Along the way there are oral medications that may be helpful to address the symptoms that are going on, which will allow someone to continue with physical therapy and to make people feel better as they’re going through the process of getting better.
There are also modalities within physical therapy itself that are more passive like traction, like TENS units and ultrasound, electrical stimulation, manual manipulation, passive modalities that are designed to help control the symptoms and also to help decompress the spine in order to take away some of the inflammation as well.

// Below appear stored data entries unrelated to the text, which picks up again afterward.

(** C8, amended: [addOrder] validates nothing.  Whatever the sign of the
    quantity and of the price, an order for a side that has a free slot is
    stored as given, active, in the slot at the side's counter, and the
    counter advances by one.  An order with a non-positive quantity never
    trades all the same: every fill [matchOrder] reports has a positive
    quantity. *)
Theorem addOrder_stores_any_order (orderType ticker : string)
    (quantity price : Z) (books : list OrderBook) (ob : OrderBook) :
  load books (hashTicker ticker) = Some ob → book_ok ob →
  (orderType = "Buy" ∧ buyCount ob < MAX_ORDERS_PER_SIDE) ∨
  (orderType = "Sell" ∧ sellCount ob < MAX_ORDERS_PER_SIDE) →
  (∃ books' ob',
     addOrder orderType ticker quantity price books = Some books' ∧
     load books' (hashTicker ticker) = Some ob' ∧
     (orderType = "Buy" →
        load (buyOrders ob') (buyCount ob)
          = Some (mkOrder true true quantity price) ∧
        buyCount ob' = buyCount ob + 1) ∧
     (orderType = "Sell" →
        load (sellOrders ob') (sellCount ob)
          = Some (mkOrder true false quantity price) ∧
        sellCount ob' = sellCount ob + 1)) ∧
  (∀ books2 fill,
     matchOrder ticker books = Some (books2, Some fill) →
     0 < matchedQuantity fill).
Proof.
  intros Hl Hok Hside. pose proof (load_lt _ _ _ Hl) as Hi. split.
  - pose proof Hok as [Hbl Hsl Hbc Hsc _ _].
    unfold addOrder. rewrite Hl. cbn [mbind option_bind].
    destruct Hside as [[-> Hlt]|[-> Hlt]].
    + rewrite addOrder_book_buy by done. cbn [mbind option_bind].
      rewrite store_is_Some by done.
      eexists _, _. split; [done|]. split.
      { apply load_Some. split; [lia|]. apply list_lookup_insert_eq. lia. }
      cbn [buyOrders sellOrders buyCount sellCount]. split; [|done].
      intros _. split; [|done].
      apply load_Some. split; [lia|]. apply list_lookup_insert_eq. lia.
    + rewrite addOrder_book_sell by done. cbn [mbind option_bind].
      rewrite store_is_Some by done.
      eexists _, _. split; [done|]. split.
      { apply load_Some. split; [lia|]. apply list_lookup_insert_eq. lia. }
      cbn [buyOrders sellOrders buyCount sellCount]. split; [done|].
      intros _. split; [|done].
      apply load_Some. split; [lia|]. apply list_lookup_insert_eq. lia.
  - intros books2 fill Hm.
    apply matchOrder_inv in Hm as (ob0 & ob' & Hl0 & Hm & _ & _).
    apply matchOrder_book_outcome in Hm.
    inversion Hm as [|i j b s Hb Hs Hle m Hob' Hf]; subst.
    destruct Hb as (_ & _ & Hvb & _). destruct Hs as (_ & _ & Hvs & _).
    apply live_quantity in Hvb, Hvs. cbn [matchedQuantity]. lia.
Qed.

Lemma addOrder_stores_any_order_witness :
  (∃ books' ob',
     addOrder "Sell" "AAPL" 0 (-5) orderBooks_init = Some books' ∧
     load books' (hashTicker "AAPL") = Some ob' ∧
     ("Sell" = "Buy" →
        load (buyOrders ob') (buyCount OrderBook_init)
          = Some (mkOrder true true 0 (-5)) ∧
        buyCount ob' = buyCount OrderBook_init + 1) ∧
     ("Sell" = "Sell" →
        load (sellOrders ob') (sellCount OrderBook_init)
          = Some (mkOrder true false 0 (-5)) ∧
        sellCount ob' = sellCount OrderBook_init + 1)) ∧
  (∀ books2 fill,
     matchOrder "AAPL" orderBooks_init = Some (books2, Some fill) →
     0 < matchedQuantity fill).
Proof.
  apply (addOrder_stores_any_order "Sell" "AAPL" 0 (-5) orderBooks_init
           OrderBook_init).
  - apply load_orderBooks_init.
  - apply OrderBook_init_ok.
  - right. split; [reflexivity|]. simpl. unfold MAX_ORDERS_PER_SIDE. lia.
Defined.

(** ** C9: the counters and the size of the arrays *)

(** A counter above the size of its array makes [matchOrder] read past the
    array. *)
Lemma matchOrder_book_past_array (ticker : string) (ob : OrderBook) :
  Z.of_nat (length (buyOrders ob)) < buyCount ob →
  matchOrder_book ticker ob = None.
Proof.
  intros Hgt. unfold matchOrder_book.
  rewrite scanBuy_out_of_bounds by lia. done.
Qed.

(** C9 at the failing input: 1025 insertions on the buy side all return,
    the last one on the full side, and leave [buyCount] at 1025, above
    [MAX_ORDERS_PER_SIDE]; the first loop of the next [matchOrder] then runs
    its index up to 1024 and reads [buyOrders[1024]], outside of the
    array. *)
Theorem counter_runs_past_array :
  snd <$> run (on_ticker "AAPL" <$> replicate 1025 (Add "Buy" 1 1))
            orderBooks_init
  = Some [] ∧
  run (on_ticker "AAPL" <$> (replicate 1025 (Add "Buy" 1 1) ++ [Match]))
      orderBooks_init
  = None ∧
  ∃ ob,
    run_book "AAPL" (replicate 1025 (Add "Buy" 1 1)) OrderBook_init
      = Some (ob, []) ∧
    buyCount ob = 1025 ∧ MAX_ORDERS_PER_SIDE < buyCount ob ∧
    Z.of_nat (length (buyOrders ob)) = MAX_ORDERS_PER_SIDE ∧
    scanBuy (buyOrders ob) 1024 0 (-1) 0 = Some (0, 1) ∧
    load (buyOrders ob) 1024 = None ∧
    scanBuy (buyOrders ob) (Z.to_nat (buyCount ob)) 0 (-1) 0 = None ∧
    matchOrder_book "AAPL" ob = None.
Proof.
  split; [|split].
  - rewrite run_on_ticker_fills. by vm_compute.
  - rewrite (run_on_ticker _ _ _ OrderBook_init) by apply load_orderBooks_init.
    assert (run_book "AAPL" (replicate 1025 (Add "Buy" 1 1) ++ [Match])
              OrderBook_init = None) as -> by (by vm_compute).
    done.
  - exists (mkOrderBook (buyOrders full_buy_book) 1025
                        (sellOrders full_buy_book) 0).
    split_and!; by vm_compute.
Qed.
(** X11. With recognition enabled, the labels a training registers are
    exactly the label directories that hold at least one file with an image
    extension that [cv2.imread] reads. *)
Theorem registry_is_the_labels_with_images (root : store) r m m' (l : string) :
  ENABLE_RECOG = true ->
  train_recognizer_from_dir root = Some (r, m, m') ->
  (is_Some (m !! l) <-> exists fn img, readable_image root l fn img).
Proof. intros Hon Htrain. by eapply registered_iff_readable. Qed.

(** X12. When training returns a model, the model was trained on one sample
    and one id for each file that was yielded and read, and every id given
    to it is the id of a registered label. *)
Theorem model_trained_on_readable_files (root : store) rec m m' :
  train_recognizer_from_dir root = Some (Some rec, m, m') ->
  exists (samples : list image) (ids : list Z),
    lbph_train samples ids = Some rec /\
    length samples = length ids /\
    length samples =
      length (filter (fun lp : string * path => readable_at root lp.2 = true)
                (_iter_face_paths root)) /\
    forall i, i ∈ ids -> is_Some (m' !! i).
Proof.
  intros [(? & _)|(a & rec' & Hinv & _ & Htrain & [= <-] & -> & ->)]%train_cases;
    [done|].
  destruct Hinv as (_ & _ & _ & _ & Hlen & Hcount & Hy).
  by exists (X a), (y a).
Qed.

End RegistryFacts.

(** ** The recognizer globals along the calls *)

Section GlobalsFacts.
Context `{cv : OpenCV} `{cfg : Config}.
Lemma pushWalk_exit_gen b p dir : dir <> 0 -> forall fuel pushed cur pushed' cur',
  (holdsOpponent b p cur = true ->
     (0 < dir -> 95 - cur < Z.of_nat fuel) /\ (dir < 0 -> cur - 15 < Z.of_nat fuel)) ->
  pushWalk fuel b p dir pushed cur = (pushed', cur') ->
  holdsOpponent b p cur' = false.
Proof.
  intros Hd. induction fuel as [|fuel IH]; intros pushed cur pushed' cur' Hm H; simpl in H.
  - inversion H; subst.
    destruct (holdsOpponent b p cur') eqn:Hc; [|reflexivity].
    pose proof (CELL_SET_has_bounds _ (holdsOpponent_valid _ _ _ Hc)).
    destruct (Hm eq_refl). lia.
  - destruct (holdsOpponent b p cur) eqn:Hc.
    + eapply IH; [|exact H]. intros Hc'.
      pose proof (CELL_SET_has_bounds _ (holdsOpponent_valid _ _ _ Hc')).
      destruct (Hm eq_refl). lia.
    + inversion H; subst. exact Hc.
Qed.

(** With [walkFuel] iterations the walk stops because the loop condition is
    false at the final [cur], never because the unrolling ran out. *)
Lemma pushWalk_exit b p dir cur pushed' cur' :
  dir <> 0 ->
  pushWalk walkFuel b p dir [] cur = (pushed', cur') ->
  holdsOpponent b p cur' = false.
Proof.
  intros Hd. apply pushWalk_exit_gen; [assumption|].
  intros Hc. pose proof (CELL_SET_has_bounds _ (holdsOpponent_valid _ _ _ Hc)).
  unfold walkFuel. lia.
Qed.

Lemma elem_of_runFrom c cur dir k :
  c ∈ runFrom cur dir k <-> exists i, (i < k)%nat /\ c = cur + Z.of_nat i * dir.
Proof.
  revert cur. induction k as [|k IH]; intros cur; simpl.
  - split; [intros H; inversion H | intros (i & Hi & _); lia].
  - rewrite elem_of_cons, IH. split.
    + intros [->|(i & Hi & ->)]; [exists 0%nat | exists (S i)]; split; lia.
    + intros (i & Hi & ->). destruct i as [|i]; [left; lia|].
      right. exists i. split; lia.
Qed.

Lemma length_runFrom cur dir k : length (runFrom cur dir k) = k.
Proof. revert cur. induction k; intros; simpl; auto. Qed.

Lemma runFrom_snoc cur dir k :
  runFrom cur dir (S k) = runFrom cur dir k ++ [cur + Z.of_nat k * dir].
Proof.
  revert cur. induction k as [|k IH]; intros cur.
  - simpl. f_equal. lia.
  - change (runFrom cur dir (S (S k))) with (cur :: runFrom (cur + dir) dir (S k)).
    rewrite IH. simpl. do 3 f_equal. lia.
Qed.

Lemma farCell_runFrom cur dir k :
  farCell dir (runFrom cur dir (S k)) = cur + Z.of_nat (S k) * dir.
Proof.
  unfold farCell. rewrite runFrom_snoc, last_last. lia.
Qed.

(** ** Reading a board after a batch of deletions or writes *)

Lemma lookup_deleteAll cells (b : gmap Z color) k :
  deleteAll cells b !! k = if bool_decide (k ∈ cells) then None else b !! k.
Proof.
  unfold deleteAll. revert b. induction cells as [|c cells IH]; intros b; simpl.
  - reflexivity.
  - rewrite IH. destruct (decide (k = c)) as [->|Hne].
    + rewrite lookup_delete_eq. rewrite (bool_decide_eq_true_2 (c ∈ c :: cells)) by left.
      destruct (bool_decide _); reflexivity.
    + rewrite lookup_delete_ne by congruence.
      destruct (bool_decide (k ∈ cells)) eqn:E.
      * apply bool_decide_eq_true in E.
        rewrite bool_decide_eq_true_2 by (right; assumption). reflexivity.
      * apply bool_decide_eq_false in E.
        rewrite bool_decide_eq_false_2; [reflexivity|].
        rewrite elem_of_cons. tauto.
Qed.

Lemma lookup_setAll cells role (b : gmap Z color) k :
  setAll cells role b !! k = if bool_decide (k ∈ cells) then Some role else b !! k.
Proof.
  unfold setAll. revert b. induction cells as [|c cells IH]; intros b; simpl.
  - reflexivity.
  - rewrite IH. destruct (bool_decide (k ∈ cells)) eqn:E.
    + apply bool_decide_eq_true in E.
      rewrite bool_decide_eq_true_2 by (right; assumption). reflexivity.
    + apply bool_decide_eq_false in E. destruct (decide (k = c)) as [->|Hne].
      * rewrite lookup_insert_eq, bool_decide_eq_true_2 by left. reflexivity.
      * rewrite lookup_insert_ne by congruence.
        rewrite bool_decide_eq_false_2; [reflexivity|].
        rewrite elem_of_cons. tauto.
Qed.

(** ** Enumeration: which moves end up in the list *)

Lemma elem_of_foldl_recordMove {A} (f : A -> option Move) (l : list A) : forall acc m,
  m ∈ foldl (fun possible d => recordMove possible (f d)) acc l <->
  m ∈ acc \/ exists d, d ∈ l /\ f d = Some m.
Proof.
  induction l as [|d l IH]; intros acc m; simpl.
  - split; [auto | intros [H|(d & H & _)]; [assumption | inversion H]].
  - rewrite IH. unfold recordMove. split.
    + intros [H|(d' & Hd' & Hf)].
      * destruct (f d) as [m'|] eqn:E; [|auto].
        apply elem_of_app in H as [H|H]; [auto|].
        apply list_elem_of_singleton in H as ->. right. exists d. split; [left|assumption].
      * right. exists d'. split; [right|]; assumption.
    + intros [H|(d' & Hd' & Hf)].
      * left. destruct (f d); [apply elem_of_app|]; auto.
      * apply elem_of_cons in Hd' as [->|Hd'].
        -- left. rewrite Hf. apply elem_of_app. right. left.
        -- right. exists d'. auto.
Qed.

Lemma isFree_true b c : isFree b c = true <-> b !! c = None.
Proof. unfold isFree. destruct (b !! c); split; congruence. Qed.

Lemma walk_pushFacts b player sel dir pushed cur :
  dir ∈ directions ->
  forallb CELL_SET_has (map (fun c => c + dir) (sortAsc sel)) = true ->
  pushWalk walkFuel b player dir [] (frontOf (sortAsc sel) dir + dir) = (pushed, cur) ->
  (0 <? length pushed)%nat = true ->
  (length pushed <? length sel)%nat = true ->
  negb (CELL_SET_has cur) || isFree b cur = true ->
  pushFacts b player sel dir (map (fun c => c + dir) (sortAsc sel)) pushed.
Proof.
  intros Hdir Hvalid Hwalk Hpos Hlt Hfar.
  apply pushWalk_run in Hwalk as (k & Hp & Hcur & Hall). simpl in Hp.
  apply Nat.ltb_lt in Hpos, Hlt.
  destruct k as [|k]; [subst pushed; simpl in Hpos; lia|].
  repeat split; try assumption.
  exists k. subst pushed. rewrite length_runFrom in Hlt.
  repeat split; try assumption.
  rewrite farCell_runFrom, <- Hcur.
  apply orb_true_iff in Hfar as [Hfar|Hfar].
  - left. apply negb_true_iff in Hfar. exact Hfar.
  - right. apply isFree_true. exact Hfar.
Qed.
(** ** Prediction *)

Section Prediction.
Context {E : Env}.

(** C3. Whatever the feature tensor, when the forward pass returns a
    score array of width exactly 8 the label computed from it is one of
    the eight emotion labels and is not the sentinel unknown. *)
Theorem predict_label_in_label_set
    (self : Predict) (features preds : ndarray sample) (b : nat) :
  model_predict (model self) features = OK preds ->
  shape preds = [b; 8%nat] -> b <> 0%nat ->
  exists label : string,
    predict_label self features = OK label
    /\ label ∈ emotion_labels /\ label <> "unknown".
Proof.
  intros Hpreds Hshape Hb.
  pose proof (model_predict_wf _ _ _ Hpreds) as Hwf.
  destruct (np_argmax_axis1_item0_bound preds b 8 Hwf Hshape Hb)
    as (k & Hk & Hlt); [lia|].
  exists (classtoemotion (Z.of_nat k)).
  unfold predict_label. rewrite Hpreds. cbn. rewrite Hk. cbn.
  split; [done|]. apply classtoemotion_inside. lia.
Qed.
End Prediction.

Lemma predict_label_in_label_set_witness :
  exists label : string,
    @predict_label Toy.legacy (@Build_Predict Toy.legacy Toy.GoodModel)
      {| shape := [1; 40; 1]%nat; data := repeat (QNum 1%Q) 40 |} = OK label
    /\ label ∈ emotion_labels /\ label <> "unknown".
Proof.
  apply (@predict_label_in_label_set Toy.legacy
           (@Build_Predict Toy.legacy Toy.GoodModel)
           {| shape := [1; 40; 1]%nat; data := repeat (QNum 1%Q) 40 |}
           {| shape := [1; 8]%nat; data := Toy.scores8 |} 1).
  - reflexivity.
  - reflexivity.
  - lia.
Defined.

(** ** The request pipeline *)

Section Pipeline.
Context {E : Env}.
Implicit Types (fs : gmap string (list Byte.byte)) (f : UploadedFile).

(** What is decoded is what was uploaded, whatever the store held. *)
Lemma load_audio_saved fs f :
  load_audio (save_upload fs f) (tmp_path_of f)
  = librosa_load (tmp_path_of f) (upload_bytes f) None.
Proof. unfold load_audio, save_upload. by rewrite lookup_insert_eq. Qed.

Lemma cleanup_saved fs f :
  cleanup (save_upload fs f) (tmp_path_of f) = delete (tmp_path_of f) fs.
Proof.
  unfold cleanup, save_upload. rewrite lookup_insert_eq.
  case_decide as Hsome; [apply delete_insert_eq|].
  exfalso. apply Hsome. eauto.
Qed.

(** [post] on a request that carries a file. *)
Lemma post_with_file (self : Predict) fs f :
  file_truthy f = true ->
  post self fs (Some f)
  = (delete (tmp_path_of f) fs,
     match try_block self (save_upload fs f) (tmp_path_of f) with
     | OK emotion_label => prediction_response emotion_label
     | Raise e => error_response (str e)
     end).
Proof.
  intros Htrue. unfold post. rewrite Htrue. simpl. rewrite cleanup_saved.
  by destruct (try_block _ _ _).
Qed.

(** The averaged coefficients form a one-dimensional array of 40 entries. *)
Lemma mean_mfcc_shape fs (path : string) (v : ndarray sample) :
  mean_mfcc fs path = OK v -> shape v = [40%nat] /\ length (data v) = 40%nat.
Proof.
  unfold mean_mfcc. destruct (load_audio fs path) as [[y sr]|e]; cbn; [|done].
  destruct (librosa_feature_mfcc y sr 40) as [m|e] eqn:Hm; cbn; [|done].
  intros [= <-]. apply librosa_mfcc_shape in Hm as [Hrows _]. simpl.
  by rewrite length_map, length_seq, Hrows.
Qed.

(** With the axis check of NumPy 1.18 the first reshape raises. *)
Lemma extract_axis_error fs (path : string) (v : ndarray sample) :
  numpy_legacy_axis = false -> mean_mfcc fs path = OK v ->
  extract fs path = Raise (axis_error 2 2).
Proof.
  intros Hstrict Hv. unfold extract. rewrite Hv. cbn.
  destruct (mean_mfcc_shape _ _ _ Hv) as [Hshape _].
  unfold np_expand_dims. by rewrite Hshape, Hstrict.
Qed.

(** With the lenient axis handling of NumPy before 1.18 the two reshapes
    give a tensor of shape (1, 40, 1) over the same 40 numbers. *)
Lemma extract_legacy_shape fs (path : string) (v : ndarray sample) :
  numpy_legacy_axis = true -> mean_mfcc fs path = OK v ->
  extract fs path = OK {| shape := [1; 40; 1]%nat; data := data v |}.
Proof.
  intros Hlegacy Hv. unfold extract. rewrite Hv. cbn.
  destruct (mean_mfcc_shape _ _ _ Hv) as [Hshape _].
  unfold np_expand_dims. by rewrite Hshape, Hlegacy.
Qed.

(** The reshape the view is after, [axis=1] (or [-1]), is accepted by
    every NumPy. *)
Lemma expand_dims_last_axis (legacy_axis : bool) (v : ndarray sample) :
  shape v = [40%nat] ->
  np_expand_dims legacy_axis v 1
  = OK {| shape := [40; 1]%nat; data := data v |}.
Proof. intros Hshape. unfold np_expand_dims. by rewrite Hshape. Qed.

(** C2. With NumPy 1.18 or later, for an upload that decodes and whose
    coefficient matrix is computed, the averaged vector has exactly 40
    entries, but [np.expand_dims(mfccs, axis=2)] raises on it: no tensor
    of shape (1, 40, 1) is built, the model is not called, and the request
    is answered with the error response. *)
Theorem reshape_raises_axis_error (self : Predict) fs f (v : ndarray sample) :
  numpy_legacy_axis = false ->
  file_truthy f = true ->
  mean_mfcc (save_upload fs f) (tmp_path_of f) = OK v ->
  length (data v) = 40%nat
  /\ extract (save_upload fs f) (tmp_path_of f)
     = Raise (axis_error 2 2)
  /\ snd (post self fs (Some f))
     = error_response "axis 2 is out of bounds for array of dimension 2".
Proof.
  intros Hstrict Htrue Hv.
  pose proof (extract_axis_error _ _ _ Hstrict Hv) as Hextract.
  split; [by apply (mean_mfcc_shape _ _ _ Hv)|]. split; [done|].
  rewrite post_with_file by done. unfold try_block. by rewrite Hextract.
Qed.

When the pain is persistent, when the symptoms are persistent – and they could be pain, numbness, sometimes weakness – when those symptoms are persistent they’re not getting better with therapy, or if the symptoms are so great that they are interfering with a person’s ability to function or ability to participate with physical therapy, then sometimes an injection, an epidural steroid injection around the symptomatic herniated disc can be very effective in helping to take away the inflammation and the swelling from around the nerve root and the disc in order to open up this “window of opportunity” during which the inflammation is gone. The disc may still be herniated, but the inflammation will — you know ideally won’t be there – and we can take that as a “window of opportunity” to stretch and to strengthen and to tweak the mechanics so that we’re not sitting back there again having to do any more injections in the future because now the mechanics have been shifted.
When aggressive conservative treatments fail and the symptoms from the disc herniation are interfering with a person’s quality of life, there are good surgical alternatives, including a simple discectomy to basically take out a piece of the disc in order to decompress the spine and take the pressure off the nerve. It’s always good to have a full conversation of all the surgical alternatives with a spine surgeon if conservative care is not taking away the symptoms.